- _Listed records_
(** * Ruckig: jerk-limited online trajectory generation

    A shallow embedding of [include/ruckig/ruckig.hpp]: the seven-segment
    [Profile] with its feasibility check, the [Block] of feasible durations,
    the time synchronizer and the orchestrator ([calculate], [update],
    [at_time]) of the [Ruckig<DOFs>] class template.

    Conventions of the embedding.
    - A C++ [double] is a binary64 float of the kernel ([PrimFloat.float]);
      comparisons are the IEEE ones ([<?], [<=?]), so a NaN compares false
      and [infinity] is a value like any other.
    - A [std::array<T, N>] is a [list T] of length [N]; [a[i]] is the total
      lookup [a !!! i] and [a[i] = x] is [<[i := x]> a].  Every index the
      source computes is in range for arrays of the declared length; the
      theorems that read an array back assume those lengths.
    - A [std::optional<T>] is an [option T]; [.value()] on an empty optional
      throws [std::bad_optional_access].
    - A member function that mutates its object or its reference arguments
      is a function from the state before to an outcome and the state after;
      a thrown exception keeps the mutations made before the throw. *)

From Stdlib Require Import Floats ZArith List Bool Lia Permutation Sorted String.
From stdpp Require Import base list option sets.
Import ListNotations.

Set Warnings "-inexact-float".

#[global] Instance float_inhabited : Inhabited float := populate 0%float.

(** ** Exceptions and the state-and-exception monad *)

(** Where [calculate] gives up: the messages of the three
    [std::runtime_error]s are kept as the stage they name. *)
Inductive stage :=
| in_step1 (dof : nat)
| in_synchronization
| in_step2 (dof : nat).

Inductive exn :=
| runtime_error (where_ : stage)
| bad_optional_access.

Inductive outcome (A : Type) :=
| Ret (x : A)
| Throw (e : exn).
Arguments Ret {A} x.
Arguments Throw {A} e.

Definition M (S A : Type) : Type := S -> outcome A * S.

Definition throw {S A} (e : exn) : M S A := fun s => (Throw e, s).
Definition get {S} : M S S := fun s => (Ret s, s).
Definition modify {S} (f : S -> S) : M S unit := fun s => (Ret tt, f s).

(** [M S] with stdpp's monad notations: [x ← m; k] runs [m], and runs [k]
    on its result unless [m] threw. *)
#[global] Instance M_ret {S} : MRet (M S) := fun A x s => (Ret x, s).
#[global] Instance M_bind {S} : MBind (M S) := fun A B k m s =>
  match m s with
  | (Ret x, s') => k x s'
  | (Throw e, s') => (Throw e, s')
  end.

(** [std::optional<T>::value()]. *)
Definition value {S A} (o : option A) : M S A :=
  match o with
  | Some x => mret x
  | None => throw bad_optional_access
  end.

(** [std::optional<T>::has_value()], also the conversion to [bool]. *)
Definition has_value {A} (o : option A) : bool :=
  match o with
  | Some _ => true
  | None => false
  end.

(** [std::optional<T>::value_or(d)]. *)
Definition value_or {A} (o : option A) (d : A) : A :=
  match o with
  | Some x => x
  | None => d
  end.

(** ** Profile *)

Module Profile.
Local Open Scope float_scope.

Inductive Limits :=
| ACC0_ACC1_VEL | VEL | ACC0 | ACC1 | ACC0_ACC1 | ACC0_VEL | ACC1_VEL | NONE.
Inductive Direction := UP | DOWN.
Inductive Teeth := UDDU | UDUD.

Record Profile := mkProfile {
  limits : Limits;
  direction : Direction;
  teeth : Teeth;
  t : list float;       (* std::array<double, 7> *)
  t_sum : list float;   (* std::array<double, 7> *)
  j : list float;       (* std::array<double, 7> *)
  a : list float;       (* std::array<double, 8> *)
  v : list float;       (* std::array<double, 8> *)
  p : list float;       (* std::array<double, 8> *)
  t_brake : option float;
  t_brakes : list float; (* std::array<double, 2>, as the four below *)
  j_brakes : list float;
  a_brakes : list float;
  v_brakes : list float;
  p_brakes : list float
}.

- _Work to be completed_
Wherever a line in the entries above holds "embedding", copy that line.

- _Problem solution_
    A shallow embedding of [include/ruckig/ruckig.hpp]: the seven-segment
    Conventions of the embedding.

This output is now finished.